- Exercise objective
The answer must be a single number: how many lines in the entries below contain the word "isSome".

- Supplied data
(* ===== verification/ModelJson.v ===== *)
(** * Model documents (pkg/authz/model_json.go)

    The serializable form of a model, the conversions in both directions with
    their validation, and the check of same-namespace references.  The text
    layer of encoding/json is a parameter: [json_Marshal] and [json_Decode]. *)

From stdpp Require Import base gmap strings list.
From Stdlib Require Import ZArith Lia.
From S2P Require Import Prelude Conditions Model.

Record TupleToUsersetDoc := mkTTUDoc { td_Tupleset : string; td_Computed : string }.

Record ExclusionDoc_ (R : Type) := mkExclusionDoc { xd_Include : R; xd_Exclude : R }.
Arguments mkExclusionDoc {R} _ _.
Arguments xd_Include {R} _.
Arguments xd_Exclude {R} _.

(** [None] is a nil slice or pointer. *)
Inductive RewriteDoc := mkRewriteDoc {
  rd_This : bool;
  rd_Computed : string;
  rd_TupleToUserset : option TupleToUsersetDoc;
  rd_Union : option (list RewriteDoc);
  rd_Intersection : option (list RewriteDoc);
  rd_Exclusion : option (ExclusionDoc_ RewriteDoc);
}.

Abbreviation ModelDoc := (gmap string (gmap string RewriteDoc)).

(** ** From a document to a model *)
Definition isSome {A} (o : option A) : bool := match o with Some _ => true | None => false end.

Definition countSet (bs : list bool) : nat := length (filter (fun b => b = true) bs).

Definition operatorsSet (rd : RewriteDoc) : nat :=
  countSet [rd_This rd; negb (String.eqb (rd_Computed rd) ""); isSome (rd_TupleToUserset rd);
            isSome (rd_Union rd); isSome (rd_Intersection rd); isSome (rd_Exclusion rd)].

Fixpoint toRewrite (rd : RewriteDoc) : result Rewrite :=
  if negb (Nat.eqb (operatorsSet rd) 1) then Err (ErrPlain "rewrite must set exactly one operator")
  else if rd_This rd then Ok RW.this
  else if negb (String.eqb (rd_Computed rd) "") then Ok (RW.computed (rd_Computed rd))
  else match rd_TupleToUserset rd with
  | Some td =>
      if String.eqb (td_Tupleset td) "" || String.eqb (td_Computed td) ""
      then Err (ErrPlain "tupleToUserset requires tupleset and computed")
      else Ok (RW.tupleToUserset (td_Tupleset td) (td_Computed td))
  | None =>
      match rd_Union rd with
      | Some docs =>
          rbind (rmap toRewrite docs) (fun children =>
            if is_nil children then Err (ErrPlain "union requires at least one child")
            else Ok (RW.union children))
      | None =>
          match rd_Intersection rd with
          | Some docs =>
              rbind (rmap toRewrite docs) (fun children =>
                if is_nil children then Err (ErrPlain "intersection requires at least one child")
                else Ok (RW.intersection children))
          | None =>
              match rd_Exclusion rd with
              | Some xd =>
                  rbind (toRewrite (xd_Include xd)) (fun inc =>
                  rbind (toRewrite (xd_Exclude xd)) (fun exc => Ok (RW.exclusion inc exc)))
              | None => Err (ErrPlain "unreachable: no operator")
              end
          end
      end
  end.

Section Documents.
Context `{MapRange}.

Definition ToNamespace (rels : gmap string RewriteDoc) : result (gmap string Rewrite) :=
  rangeM (fun rel rd =>
    if String.eqb rel "" then Err (ErrPlain "empty relation name") else toRewrite rd) rels.

Definition ToModel (d : ModelDoc) : result Model :=
  rangeM (fun ns rels =>
    if String.eqb ns "" then Err (ErrPlain "authz: model has an empty namespace name")
    else ToNamespace rels) d.

(** ** References *)
Definition andThen (r : result unit) (k : result unit) : result unit := rbind r (fun _ => k).

Definition undeclared (declared : gset string) (rel : string) : bool :=
  negb (String.eqb rel "") && negb (bool_decide (rel ∈ declared)).

Fixpoint checkRefs (declared : gset string) (rw : Rewrite) : result unit :=
  if undeclared declared (Computed rw) then Err (ErrPlain "references undeclared relation")
  else if undeclared declared (TuplesetRelation rw) then Err (ErrPlain "references undeclared tupleset relation")
  else andThen (rbind (rmap (checkRefs declared) (Union rw)) (fun _ => Ok tt))
      (andThen (rbind (rmap (checkRefs declared) (Intersection rw)) (fun _ => Ok tt))
        match Exclusion rw with
        | None => Ok tt
        | Some ex => andThen (checkRefs declared (Include ex)) (checkRefs declared (Exclude ex))
        end).

Definition ValidateModelRefs (m : Model) : result unit :=
  rbind (rmap (fun ns_rels : string * gmap string Rewrite =>
    rbind (rmap (fun rel_rw : string * Rewrite => checkRefs (dom ns_rels.2) rel_rw.2) (range_map ns_rels.2))
      (fun _ => Ok tt)) (range_map m))
  (fun _ => Ok tt).
End Documents.

(** ** From a model to a document *)
Definition emptyDoc : RewriteDoc := mkRewriteDoc false "" None None None None.

Fixpoint fromRewrite (rw : Rewrite) : RewriteDoc :=
  if negb (is_nil (Union rw)) then
    mkRewriteDoc false "" None (Some (fromRewrite <$> Union rw)) None None
  else if negb (is_nil (Intersection rw)) then
    mkRewriteDoc false "" None None (Some (fromRewrite <$> Intersection rw)) None
  else match Exclusion rw with
  | Some ex => mkRewriteDoc false "" None None None
                 (Some (mkExclusionDoc (fromRewrite (Include ex)) (fromRewrite (Exclude ex))))
  | None =>
      if negb (String.eqb (Computed rw) "") then mkRewriteDoc false (Computed rw) None None None None
      else if negb (String.eqb (TuplesetRelation rw) "") then
        mkRewriteDoc false "" (Some (mkTTUDoc (TuplesetRelation rw) (ComputedRelation rw))) None None None
      else mkRewriteDoc true "" None None None None
  end.

Definition FromModel (m : Model) : ModelDoc := (fun rels : gmap string Rewrite => fromRewrite <$> rels) <$> m.

(** ** Text *)
Class JsonCodec := {
  JsonText : Type;
  json_Marshal : ModelDoc -> result JsonText;
  json_Decode : JsonText -> result ModelDoc;
}.

Section Text.
Context `{MapRange} `{JsonCodec}.

Definition ParseModel (data : JsonText) : result Model :=
  match json_Decode data with
  | Err _ => Err (ErrPlain "authz: decode model")
  | Ok doc => ToModel doc
  end.

Definition MarshalModel (m : Model) : result JsonText := json_Marshal (FromModel m).
End Text.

- Problem solution
3